I am well equiped with all kinds of reading material for tomorrow and headphones just in case. My energy level has really been off although I did manage to go into work for a couple of hours today and I walked the dogs this evening, small victories.



I will try to post later this weekend, hopefully my humor will return along with my appetite and taste.

Friday, May 23, 2008

May 23

Today was a 2 nap day and it's not over yet. Back on the chemo and yesterday took it out of me. One the plus side I was feeling a lot better earlier in the week.

I went to a different yoga class (restorative yoga), they don't laugh at you as much and when you look like you are in pain with a particular pose they come by with blankets to help. It did feel good to stretch out. I also went for a run on Wednesday realizing it was my last one for a while before starting up on the chemo again. I had to walk the last half mile so I think the radiation is taking its toll, at least that's the story I told the dogs when they looked at me in disbelief.

I met with my oncologist on Thursday after the drip and that was the best part of my day. My blood counts are great.
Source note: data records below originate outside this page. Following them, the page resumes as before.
(** * Apna Cart: a shallow embedding of [app.py]

    The application is a set of Flask request handlers over one SQLite
    database.  The embedding follows the source handler by handler:

    - a table is the list of its rows in rowid order, a row is a record with
      the columns of its [CREATE TABLE];
    - numbers are integers, [Z].  Python integers are unbounded, SQLite
      stores an INTEGER in 64 bits: binding a Python integer outside that
      range to a statement raises [OverflowError], which the handlers of the
      model do as well.  Where SQLite itself computes ([quantity + 1],
      [price * quantity]) it turns a result outside the range into a REAL, a
      floating-point number, and the model has no such numbers: it follows
      the program on the databases whose numbers are INTEGERs ([integral])
      and as long as these results stay within the range, and the properties
      that depend on these numbers say so in their hypotheses;
    - a handler is a computation in a small monad [M] that threads the
      connection (the committed database and the pending transaction), the
      session, the flashed messages and a fault plan, and that can raise;
    - [serve] runs a handler as one request: it opens the connection, runs
      the handler and closes the connection as [close_db] does, which drops
      whatever was not committed. *)

From Stdlib Require Import ZArith List String Ascii Bool Lia Permutation Sorted.
Import ListNotations.
Local Open Scope string_scope.
Local Open Scope list_scope.
Local Open Scope Z_scope.

(** ** Strings *)

(** [str.isspace] on the code points below 256 (a character of [string] is
    read as the code point of the same number). *)
Definition isspace (c : ascii) : bool :=
  let n := Z.of_nat (nat_of_ascii c) in
  ((9 <=? n) && (n <=? 13)) || ((28 <=? n) && (n <=? 32))
  || (n =? 133) || (n =? 160).

Fixpoint lstrip (s : string) : string :=
  match s with
  | EmptyString => EmptyString
  | String c r => if isspace c then lstrip r else s
  end.

Fixpoint rstrip (s : string) : string :=
  match s with
  | EmptyString => EmptyString
  | String c r =>
      match rstrip r with
      | EmptyString => if isspace c then EmptyString else String c EmptyString
      | r' => String c r'
      end
  end.

(** [str.strip()] without argument. *)
Definition strip (s : string) : string := rstrip (lstrip s).

(** Python truth value of a string: only the empty string is false. *)
Definition str_truthy (s : string) : bool :=
  match s with EmptyString => false | _ => true end.

(** ** Tables *)

Record user_row := mk_user
  { u_id : Z; u_username : string; u_email : option string; u_password : string }.

Record product_row := mk_product
  { p_id : Z; p_name : string; p_price : Z; p_image : option string }.

Record cart_row := mk_cart
  { c_id : Z; c_user_id : Z; c_product_id : Z; c_quantity : Z }.

Record order_row := mk_order
  { o_id : Z; o_user_id : Z; o_total_amount : Z; o_created_at : Z }.

Record order_item_row := mk_order_item
  { oi_id : Z; oi_order_id : Z; oi_product_id : Z;
    oi_quantity : Z; oi_price_each : Z }.

(** The database: the five tables of [init_db], and for each of them the
    AUTOINCREMENT counter (the largest rowid the table ever had). *)
Record db := mk_db
  { t_users : list user_row;             seq_users : Z;
    t_products : list product_row;       seq_products : Z;
    t_cart : list cart_row;              seq_cart : Z;
    t_orders : list order_row;           seq_orders : Z;
    t_order_items : list order_item_row; seq_order_items : Z }.

Definition empty_db : db := mk_db [] 0 [] 0 [] 0 [] 0 [] 0.

Definition set_users (d : db) (l : list user_row) (n : Z) : db :=
  mk_db l n (t_products d) (seq_products d) (t_cart d) (seq_cart d)
        (t_orders d) (seq_orders d) (t_order_items d) (seq_order_items d).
He was very pleased that they have not dropped at all and my bone marrow looked good as well. Apparently all those years of healthy living (only eating hamburgers and chorizo burritos when Cynthia was not looking) have paid off.

They did start me on a couple of other medications the counter some of the radiation and chemo effects including Flow Max and Prilosec, I think I am one pill away from complete geriatrics.

I have about 2 more weeks to go, they are not sure if they are going to do a radiation boost of another 3-5 treatments. I will then get more invasive exams and they will set a tentative surgery schedule. They may do a round of chemo after surgery just so I have something to look forward to, but I should be completely wrapped up in 3-4 months.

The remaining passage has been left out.